(Problem requirements): When a line in the entries below contains the word "foldr", copy that line.

(Information provided):
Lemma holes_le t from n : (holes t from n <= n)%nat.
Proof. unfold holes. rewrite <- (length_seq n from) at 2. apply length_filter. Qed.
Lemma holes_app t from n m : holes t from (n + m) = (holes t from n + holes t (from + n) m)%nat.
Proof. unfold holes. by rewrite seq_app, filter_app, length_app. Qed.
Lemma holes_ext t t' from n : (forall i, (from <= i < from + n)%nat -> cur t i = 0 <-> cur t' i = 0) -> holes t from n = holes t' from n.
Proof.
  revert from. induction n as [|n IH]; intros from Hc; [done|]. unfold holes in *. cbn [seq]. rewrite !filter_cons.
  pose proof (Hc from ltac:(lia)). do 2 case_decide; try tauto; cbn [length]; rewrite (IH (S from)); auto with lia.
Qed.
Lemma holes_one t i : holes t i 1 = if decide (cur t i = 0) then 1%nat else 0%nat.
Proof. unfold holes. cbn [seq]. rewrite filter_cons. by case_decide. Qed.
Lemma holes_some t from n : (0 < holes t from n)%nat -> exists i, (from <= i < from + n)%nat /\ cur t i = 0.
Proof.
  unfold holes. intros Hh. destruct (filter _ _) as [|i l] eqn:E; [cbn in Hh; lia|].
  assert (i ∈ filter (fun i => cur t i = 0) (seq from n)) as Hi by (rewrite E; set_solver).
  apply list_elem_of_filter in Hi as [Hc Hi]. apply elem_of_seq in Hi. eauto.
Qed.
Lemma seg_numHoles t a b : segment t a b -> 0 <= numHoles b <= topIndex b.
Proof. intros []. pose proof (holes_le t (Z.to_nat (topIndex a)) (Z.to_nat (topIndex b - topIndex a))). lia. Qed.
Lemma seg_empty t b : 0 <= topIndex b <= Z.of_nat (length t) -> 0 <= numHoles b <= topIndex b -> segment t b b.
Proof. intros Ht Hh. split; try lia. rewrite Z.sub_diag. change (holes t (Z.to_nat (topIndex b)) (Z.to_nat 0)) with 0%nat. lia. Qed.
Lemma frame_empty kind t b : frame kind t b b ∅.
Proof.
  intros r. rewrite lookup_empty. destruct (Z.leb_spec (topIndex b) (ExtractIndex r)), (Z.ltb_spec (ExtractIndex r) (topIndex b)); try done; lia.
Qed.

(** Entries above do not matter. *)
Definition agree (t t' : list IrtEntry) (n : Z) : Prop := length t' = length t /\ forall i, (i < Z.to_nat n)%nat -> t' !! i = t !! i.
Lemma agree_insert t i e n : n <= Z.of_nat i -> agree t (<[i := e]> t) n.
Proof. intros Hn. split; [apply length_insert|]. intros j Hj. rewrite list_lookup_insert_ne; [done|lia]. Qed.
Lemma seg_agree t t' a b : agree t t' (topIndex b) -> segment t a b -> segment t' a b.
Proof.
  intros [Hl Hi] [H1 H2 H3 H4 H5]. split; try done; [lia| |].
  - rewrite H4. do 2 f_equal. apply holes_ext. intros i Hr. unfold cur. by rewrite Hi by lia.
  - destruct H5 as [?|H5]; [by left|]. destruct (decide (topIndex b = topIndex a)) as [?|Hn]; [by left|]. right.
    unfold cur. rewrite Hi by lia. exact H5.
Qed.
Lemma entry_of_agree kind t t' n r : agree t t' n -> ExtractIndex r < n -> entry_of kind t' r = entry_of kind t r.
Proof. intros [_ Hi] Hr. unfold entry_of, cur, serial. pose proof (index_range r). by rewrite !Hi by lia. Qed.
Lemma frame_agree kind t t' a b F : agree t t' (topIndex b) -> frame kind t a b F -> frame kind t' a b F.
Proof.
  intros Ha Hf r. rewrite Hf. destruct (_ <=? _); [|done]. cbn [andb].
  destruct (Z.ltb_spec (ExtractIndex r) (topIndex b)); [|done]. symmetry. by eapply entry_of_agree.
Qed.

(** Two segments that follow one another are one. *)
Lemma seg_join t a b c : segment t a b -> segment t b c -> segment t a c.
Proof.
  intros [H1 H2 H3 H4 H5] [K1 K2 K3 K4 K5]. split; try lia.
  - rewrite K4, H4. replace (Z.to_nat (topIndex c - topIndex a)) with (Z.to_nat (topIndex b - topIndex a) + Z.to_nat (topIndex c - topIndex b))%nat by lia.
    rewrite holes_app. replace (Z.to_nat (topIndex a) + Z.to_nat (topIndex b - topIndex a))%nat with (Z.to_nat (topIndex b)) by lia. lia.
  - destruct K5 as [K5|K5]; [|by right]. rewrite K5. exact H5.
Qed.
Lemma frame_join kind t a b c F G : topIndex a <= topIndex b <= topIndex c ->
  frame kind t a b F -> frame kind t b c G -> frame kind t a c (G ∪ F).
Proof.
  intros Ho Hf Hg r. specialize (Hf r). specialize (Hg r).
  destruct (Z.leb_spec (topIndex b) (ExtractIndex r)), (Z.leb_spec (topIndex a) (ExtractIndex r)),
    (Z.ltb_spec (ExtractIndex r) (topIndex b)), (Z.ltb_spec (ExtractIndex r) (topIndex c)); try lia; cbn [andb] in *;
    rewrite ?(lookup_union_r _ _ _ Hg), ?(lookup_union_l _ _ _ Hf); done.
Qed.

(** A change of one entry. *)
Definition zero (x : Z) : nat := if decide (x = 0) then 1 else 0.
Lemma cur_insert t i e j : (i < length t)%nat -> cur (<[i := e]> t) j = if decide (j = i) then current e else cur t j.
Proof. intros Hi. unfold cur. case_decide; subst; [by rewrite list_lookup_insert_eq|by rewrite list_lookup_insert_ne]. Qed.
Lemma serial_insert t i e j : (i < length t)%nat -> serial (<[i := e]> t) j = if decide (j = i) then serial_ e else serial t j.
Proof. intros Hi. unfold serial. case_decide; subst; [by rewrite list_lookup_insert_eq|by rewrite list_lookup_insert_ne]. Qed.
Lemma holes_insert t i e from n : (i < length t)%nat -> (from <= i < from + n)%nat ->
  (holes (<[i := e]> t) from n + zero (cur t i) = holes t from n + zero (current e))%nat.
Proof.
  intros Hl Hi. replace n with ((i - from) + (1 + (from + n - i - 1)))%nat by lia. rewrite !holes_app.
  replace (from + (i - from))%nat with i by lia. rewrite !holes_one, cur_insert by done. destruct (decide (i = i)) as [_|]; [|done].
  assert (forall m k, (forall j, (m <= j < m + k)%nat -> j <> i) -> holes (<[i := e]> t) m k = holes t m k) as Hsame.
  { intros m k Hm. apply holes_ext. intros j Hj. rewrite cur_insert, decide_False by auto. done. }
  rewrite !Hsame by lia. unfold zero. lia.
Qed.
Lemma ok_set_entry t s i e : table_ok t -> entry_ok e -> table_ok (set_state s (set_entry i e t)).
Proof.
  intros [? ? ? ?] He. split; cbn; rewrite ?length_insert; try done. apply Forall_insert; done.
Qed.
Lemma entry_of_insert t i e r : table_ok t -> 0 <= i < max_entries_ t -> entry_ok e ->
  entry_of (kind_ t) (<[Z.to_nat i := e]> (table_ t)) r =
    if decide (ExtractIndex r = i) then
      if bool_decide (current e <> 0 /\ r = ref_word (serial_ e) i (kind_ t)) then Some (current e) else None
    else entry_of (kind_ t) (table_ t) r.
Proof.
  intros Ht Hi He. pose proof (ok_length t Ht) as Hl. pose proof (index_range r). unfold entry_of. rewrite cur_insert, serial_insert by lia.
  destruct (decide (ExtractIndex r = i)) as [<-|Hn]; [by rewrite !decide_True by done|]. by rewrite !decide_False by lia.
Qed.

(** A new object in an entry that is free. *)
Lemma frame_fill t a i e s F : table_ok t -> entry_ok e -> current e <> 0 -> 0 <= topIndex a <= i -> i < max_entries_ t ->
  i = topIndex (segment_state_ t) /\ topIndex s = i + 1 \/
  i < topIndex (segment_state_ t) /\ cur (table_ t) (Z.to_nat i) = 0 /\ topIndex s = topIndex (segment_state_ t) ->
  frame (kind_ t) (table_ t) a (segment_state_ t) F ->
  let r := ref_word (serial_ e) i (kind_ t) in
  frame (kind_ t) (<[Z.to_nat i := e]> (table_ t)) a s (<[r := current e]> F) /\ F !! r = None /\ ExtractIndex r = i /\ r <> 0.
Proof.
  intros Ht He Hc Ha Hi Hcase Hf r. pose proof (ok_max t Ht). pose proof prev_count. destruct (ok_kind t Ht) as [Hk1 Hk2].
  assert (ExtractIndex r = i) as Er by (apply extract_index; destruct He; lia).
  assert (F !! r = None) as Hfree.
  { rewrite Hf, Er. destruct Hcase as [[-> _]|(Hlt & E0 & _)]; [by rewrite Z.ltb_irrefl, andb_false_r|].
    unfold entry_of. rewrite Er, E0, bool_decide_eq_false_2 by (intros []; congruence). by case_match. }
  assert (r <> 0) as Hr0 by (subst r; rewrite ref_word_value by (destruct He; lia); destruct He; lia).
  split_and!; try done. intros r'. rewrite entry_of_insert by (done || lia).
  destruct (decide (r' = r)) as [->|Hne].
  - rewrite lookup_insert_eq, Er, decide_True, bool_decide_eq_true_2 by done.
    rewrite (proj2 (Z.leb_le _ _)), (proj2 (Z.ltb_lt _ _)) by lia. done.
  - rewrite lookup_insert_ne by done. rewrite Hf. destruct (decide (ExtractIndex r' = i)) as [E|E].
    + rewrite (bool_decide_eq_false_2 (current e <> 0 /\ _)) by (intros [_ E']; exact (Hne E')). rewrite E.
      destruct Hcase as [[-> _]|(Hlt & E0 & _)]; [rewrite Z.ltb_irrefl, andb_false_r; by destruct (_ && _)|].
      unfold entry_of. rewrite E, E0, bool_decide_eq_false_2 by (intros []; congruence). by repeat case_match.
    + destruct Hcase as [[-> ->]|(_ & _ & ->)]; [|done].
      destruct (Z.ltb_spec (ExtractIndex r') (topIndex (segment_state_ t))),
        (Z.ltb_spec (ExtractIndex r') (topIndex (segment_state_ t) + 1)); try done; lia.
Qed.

---

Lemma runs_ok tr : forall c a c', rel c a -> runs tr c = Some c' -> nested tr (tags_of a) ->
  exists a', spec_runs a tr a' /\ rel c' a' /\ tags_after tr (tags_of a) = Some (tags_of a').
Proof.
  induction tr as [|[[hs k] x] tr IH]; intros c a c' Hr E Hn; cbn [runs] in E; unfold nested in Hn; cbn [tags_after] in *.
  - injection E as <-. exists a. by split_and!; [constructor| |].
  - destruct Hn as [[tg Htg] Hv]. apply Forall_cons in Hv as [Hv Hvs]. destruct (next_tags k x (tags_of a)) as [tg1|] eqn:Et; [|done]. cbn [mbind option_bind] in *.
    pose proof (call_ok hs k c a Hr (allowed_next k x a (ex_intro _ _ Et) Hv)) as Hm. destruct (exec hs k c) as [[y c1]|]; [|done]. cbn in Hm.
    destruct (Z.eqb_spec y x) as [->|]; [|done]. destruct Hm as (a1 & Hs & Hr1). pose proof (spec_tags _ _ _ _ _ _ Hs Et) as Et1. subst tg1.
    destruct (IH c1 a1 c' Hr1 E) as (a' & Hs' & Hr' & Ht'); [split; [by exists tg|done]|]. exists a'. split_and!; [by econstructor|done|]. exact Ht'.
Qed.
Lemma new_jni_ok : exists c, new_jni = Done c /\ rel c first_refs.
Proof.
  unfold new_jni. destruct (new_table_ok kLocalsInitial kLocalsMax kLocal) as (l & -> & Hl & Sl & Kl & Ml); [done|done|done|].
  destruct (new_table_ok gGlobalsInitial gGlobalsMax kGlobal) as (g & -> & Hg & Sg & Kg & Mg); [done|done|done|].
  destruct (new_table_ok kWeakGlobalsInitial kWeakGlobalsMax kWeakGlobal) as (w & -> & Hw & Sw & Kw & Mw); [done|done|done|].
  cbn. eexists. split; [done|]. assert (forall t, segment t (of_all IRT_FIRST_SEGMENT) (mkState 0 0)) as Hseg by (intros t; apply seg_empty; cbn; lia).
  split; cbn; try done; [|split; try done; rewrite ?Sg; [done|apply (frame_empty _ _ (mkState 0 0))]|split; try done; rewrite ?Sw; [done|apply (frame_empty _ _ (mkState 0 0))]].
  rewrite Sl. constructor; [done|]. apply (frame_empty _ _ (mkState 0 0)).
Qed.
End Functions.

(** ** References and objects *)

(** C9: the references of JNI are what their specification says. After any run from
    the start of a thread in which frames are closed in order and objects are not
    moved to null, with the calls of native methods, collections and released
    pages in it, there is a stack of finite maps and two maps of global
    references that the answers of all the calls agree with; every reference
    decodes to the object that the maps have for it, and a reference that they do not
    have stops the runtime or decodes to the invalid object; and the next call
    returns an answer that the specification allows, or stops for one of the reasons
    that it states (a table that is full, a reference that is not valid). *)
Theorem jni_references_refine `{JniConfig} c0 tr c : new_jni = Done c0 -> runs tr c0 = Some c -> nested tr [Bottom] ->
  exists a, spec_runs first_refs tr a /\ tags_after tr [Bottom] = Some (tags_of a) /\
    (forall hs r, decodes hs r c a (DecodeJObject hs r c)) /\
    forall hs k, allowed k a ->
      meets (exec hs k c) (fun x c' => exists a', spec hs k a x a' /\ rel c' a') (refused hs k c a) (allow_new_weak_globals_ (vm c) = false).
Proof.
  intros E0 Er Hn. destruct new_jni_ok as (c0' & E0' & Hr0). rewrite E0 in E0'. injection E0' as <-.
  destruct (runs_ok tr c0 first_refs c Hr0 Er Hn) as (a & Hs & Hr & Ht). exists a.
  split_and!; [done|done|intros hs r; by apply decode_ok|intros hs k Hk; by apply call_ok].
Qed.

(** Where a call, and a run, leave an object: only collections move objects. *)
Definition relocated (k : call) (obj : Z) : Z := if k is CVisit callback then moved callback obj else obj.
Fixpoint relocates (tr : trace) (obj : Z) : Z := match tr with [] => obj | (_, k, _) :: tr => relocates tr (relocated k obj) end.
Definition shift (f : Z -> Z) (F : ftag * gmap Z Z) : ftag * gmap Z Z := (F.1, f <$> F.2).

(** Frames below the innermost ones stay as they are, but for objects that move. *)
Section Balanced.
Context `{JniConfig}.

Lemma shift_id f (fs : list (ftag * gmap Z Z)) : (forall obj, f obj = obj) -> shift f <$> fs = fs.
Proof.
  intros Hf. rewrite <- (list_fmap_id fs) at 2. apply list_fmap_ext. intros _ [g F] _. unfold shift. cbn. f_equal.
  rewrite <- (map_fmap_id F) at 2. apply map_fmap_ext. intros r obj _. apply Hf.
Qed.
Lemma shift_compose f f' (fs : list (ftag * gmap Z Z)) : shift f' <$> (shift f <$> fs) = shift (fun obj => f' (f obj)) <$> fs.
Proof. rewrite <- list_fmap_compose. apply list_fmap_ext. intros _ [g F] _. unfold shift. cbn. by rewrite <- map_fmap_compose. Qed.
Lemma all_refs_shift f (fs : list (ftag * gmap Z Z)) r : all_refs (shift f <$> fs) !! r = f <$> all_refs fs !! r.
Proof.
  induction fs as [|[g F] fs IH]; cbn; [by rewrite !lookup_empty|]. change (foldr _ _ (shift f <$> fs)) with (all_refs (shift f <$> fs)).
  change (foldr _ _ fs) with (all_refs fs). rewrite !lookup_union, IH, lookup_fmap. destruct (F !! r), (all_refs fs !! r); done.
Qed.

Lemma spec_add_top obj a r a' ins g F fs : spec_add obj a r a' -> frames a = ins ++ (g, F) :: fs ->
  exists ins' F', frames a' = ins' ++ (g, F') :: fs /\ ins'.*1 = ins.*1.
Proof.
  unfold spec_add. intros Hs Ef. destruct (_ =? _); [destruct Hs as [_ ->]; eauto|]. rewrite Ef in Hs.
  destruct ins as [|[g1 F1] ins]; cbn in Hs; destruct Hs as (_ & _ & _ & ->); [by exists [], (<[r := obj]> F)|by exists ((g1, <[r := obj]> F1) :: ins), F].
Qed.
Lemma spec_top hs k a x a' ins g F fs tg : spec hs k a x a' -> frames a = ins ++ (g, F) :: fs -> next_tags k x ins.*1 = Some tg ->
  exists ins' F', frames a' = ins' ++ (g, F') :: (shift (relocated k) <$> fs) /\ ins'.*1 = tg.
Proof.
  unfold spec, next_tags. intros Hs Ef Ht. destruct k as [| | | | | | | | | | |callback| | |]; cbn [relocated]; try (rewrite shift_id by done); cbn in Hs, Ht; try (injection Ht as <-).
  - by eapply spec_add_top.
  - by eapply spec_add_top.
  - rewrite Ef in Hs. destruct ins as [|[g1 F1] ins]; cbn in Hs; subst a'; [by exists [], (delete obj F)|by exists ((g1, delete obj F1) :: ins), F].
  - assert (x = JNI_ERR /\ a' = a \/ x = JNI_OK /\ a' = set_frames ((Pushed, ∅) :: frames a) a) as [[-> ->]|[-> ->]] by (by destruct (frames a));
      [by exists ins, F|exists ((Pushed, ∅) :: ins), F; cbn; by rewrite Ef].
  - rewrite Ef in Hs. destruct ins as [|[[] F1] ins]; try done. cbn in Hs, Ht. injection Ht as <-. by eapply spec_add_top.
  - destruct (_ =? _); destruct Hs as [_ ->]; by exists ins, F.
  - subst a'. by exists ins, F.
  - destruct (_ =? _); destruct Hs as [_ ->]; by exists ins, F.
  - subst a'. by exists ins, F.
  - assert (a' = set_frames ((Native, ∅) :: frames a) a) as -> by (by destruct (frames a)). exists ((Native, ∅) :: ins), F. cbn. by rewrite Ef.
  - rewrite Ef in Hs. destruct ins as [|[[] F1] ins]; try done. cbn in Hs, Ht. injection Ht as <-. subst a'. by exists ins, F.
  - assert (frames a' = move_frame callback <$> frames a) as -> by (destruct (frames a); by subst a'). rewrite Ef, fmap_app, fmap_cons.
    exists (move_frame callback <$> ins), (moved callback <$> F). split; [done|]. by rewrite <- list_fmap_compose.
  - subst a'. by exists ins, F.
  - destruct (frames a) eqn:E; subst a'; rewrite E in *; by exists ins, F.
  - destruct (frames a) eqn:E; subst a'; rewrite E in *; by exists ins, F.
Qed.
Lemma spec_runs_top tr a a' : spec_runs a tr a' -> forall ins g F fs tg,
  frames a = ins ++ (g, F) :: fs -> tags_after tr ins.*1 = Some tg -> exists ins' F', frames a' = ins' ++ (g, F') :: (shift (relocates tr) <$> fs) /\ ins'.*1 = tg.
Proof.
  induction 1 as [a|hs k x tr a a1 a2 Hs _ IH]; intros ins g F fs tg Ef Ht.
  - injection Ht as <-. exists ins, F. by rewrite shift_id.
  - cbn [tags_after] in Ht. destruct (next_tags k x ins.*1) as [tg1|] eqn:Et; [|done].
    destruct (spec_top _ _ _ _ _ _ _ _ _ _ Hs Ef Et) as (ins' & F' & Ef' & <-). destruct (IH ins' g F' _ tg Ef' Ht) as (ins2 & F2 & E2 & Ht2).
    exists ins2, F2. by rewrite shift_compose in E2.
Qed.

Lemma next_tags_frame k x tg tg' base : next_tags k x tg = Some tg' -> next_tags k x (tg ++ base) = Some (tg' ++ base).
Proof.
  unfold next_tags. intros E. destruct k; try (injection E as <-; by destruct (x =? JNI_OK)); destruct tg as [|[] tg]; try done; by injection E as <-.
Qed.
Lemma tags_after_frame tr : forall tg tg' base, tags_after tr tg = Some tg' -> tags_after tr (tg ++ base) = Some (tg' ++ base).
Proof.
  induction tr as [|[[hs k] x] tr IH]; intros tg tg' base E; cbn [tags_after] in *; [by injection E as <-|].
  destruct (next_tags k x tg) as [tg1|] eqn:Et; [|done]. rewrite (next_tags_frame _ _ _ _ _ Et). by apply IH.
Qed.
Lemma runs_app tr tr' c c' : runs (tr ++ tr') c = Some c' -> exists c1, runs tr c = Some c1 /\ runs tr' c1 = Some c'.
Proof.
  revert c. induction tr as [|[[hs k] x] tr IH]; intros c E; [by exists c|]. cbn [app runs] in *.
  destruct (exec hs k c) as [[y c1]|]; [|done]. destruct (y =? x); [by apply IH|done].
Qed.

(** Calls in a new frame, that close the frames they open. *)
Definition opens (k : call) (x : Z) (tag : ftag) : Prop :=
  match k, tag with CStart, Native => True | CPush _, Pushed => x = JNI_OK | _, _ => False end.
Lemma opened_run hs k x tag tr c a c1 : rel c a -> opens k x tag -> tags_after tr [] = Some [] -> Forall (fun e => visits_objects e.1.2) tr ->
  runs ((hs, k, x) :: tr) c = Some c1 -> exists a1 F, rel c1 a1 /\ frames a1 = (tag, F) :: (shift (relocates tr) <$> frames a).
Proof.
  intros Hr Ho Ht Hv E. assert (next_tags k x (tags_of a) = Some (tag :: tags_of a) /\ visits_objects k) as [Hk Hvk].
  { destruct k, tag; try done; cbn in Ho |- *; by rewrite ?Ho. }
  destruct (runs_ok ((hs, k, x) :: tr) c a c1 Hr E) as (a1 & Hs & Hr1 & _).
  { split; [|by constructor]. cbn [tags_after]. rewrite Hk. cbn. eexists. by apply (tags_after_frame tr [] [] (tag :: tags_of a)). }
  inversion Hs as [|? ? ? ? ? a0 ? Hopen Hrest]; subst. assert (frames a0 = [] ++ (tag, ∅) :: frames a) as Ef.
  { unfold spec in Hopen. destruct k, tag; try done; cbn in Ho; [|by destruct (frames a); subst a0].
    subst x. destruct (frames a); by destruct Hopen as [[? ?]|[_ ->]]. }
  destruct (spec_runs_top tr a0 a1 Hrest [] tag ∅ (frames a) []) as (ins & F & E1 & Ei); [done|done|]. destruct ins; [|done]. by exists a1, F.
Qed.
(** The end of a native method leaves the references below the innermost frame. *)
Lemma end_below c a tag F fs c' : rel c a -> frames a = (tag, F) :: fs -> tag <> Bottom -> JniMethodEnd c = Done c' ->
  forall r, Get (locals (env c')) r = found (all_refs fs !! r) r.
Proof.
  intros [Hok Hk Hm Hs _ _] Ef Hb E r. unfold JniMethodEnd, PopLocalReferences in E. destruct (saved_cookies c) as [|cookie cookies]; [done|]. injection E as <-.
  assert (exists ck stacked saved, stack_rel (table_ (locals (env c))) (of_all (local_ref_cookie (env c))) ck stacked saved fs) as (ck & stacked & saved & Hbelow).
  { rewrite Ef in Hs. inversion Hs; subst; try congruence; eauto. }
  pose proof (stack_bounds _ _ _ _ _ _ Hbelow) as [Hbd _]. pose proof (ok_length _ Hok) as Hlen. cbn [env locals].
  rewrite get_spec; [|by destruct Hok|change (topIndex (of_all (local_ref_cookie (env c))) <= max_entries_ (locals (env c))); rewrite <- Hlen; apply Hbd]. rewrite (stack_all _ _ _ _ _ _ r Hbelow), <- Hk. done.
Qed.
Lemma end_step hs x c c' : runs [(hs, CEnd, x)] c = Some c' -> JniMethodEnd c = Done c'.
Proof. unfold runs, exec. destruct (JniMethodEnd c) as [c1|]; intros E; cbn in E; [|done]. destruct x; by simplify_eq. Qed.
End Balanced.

(Response below):
  induction fs as [|[g F] fs IH]; cbn; [by rewrite !lookup_empty|]. change (foldr _ _ (shift f <$> fs)) with (all_refs (shift f <$> fs)).
  change (foldr _ _ fs) with (all_refs fs). rewrite !lookup_union, IH, lookup_fmap. destruct (F !! r), (all_refs fs !! r); done.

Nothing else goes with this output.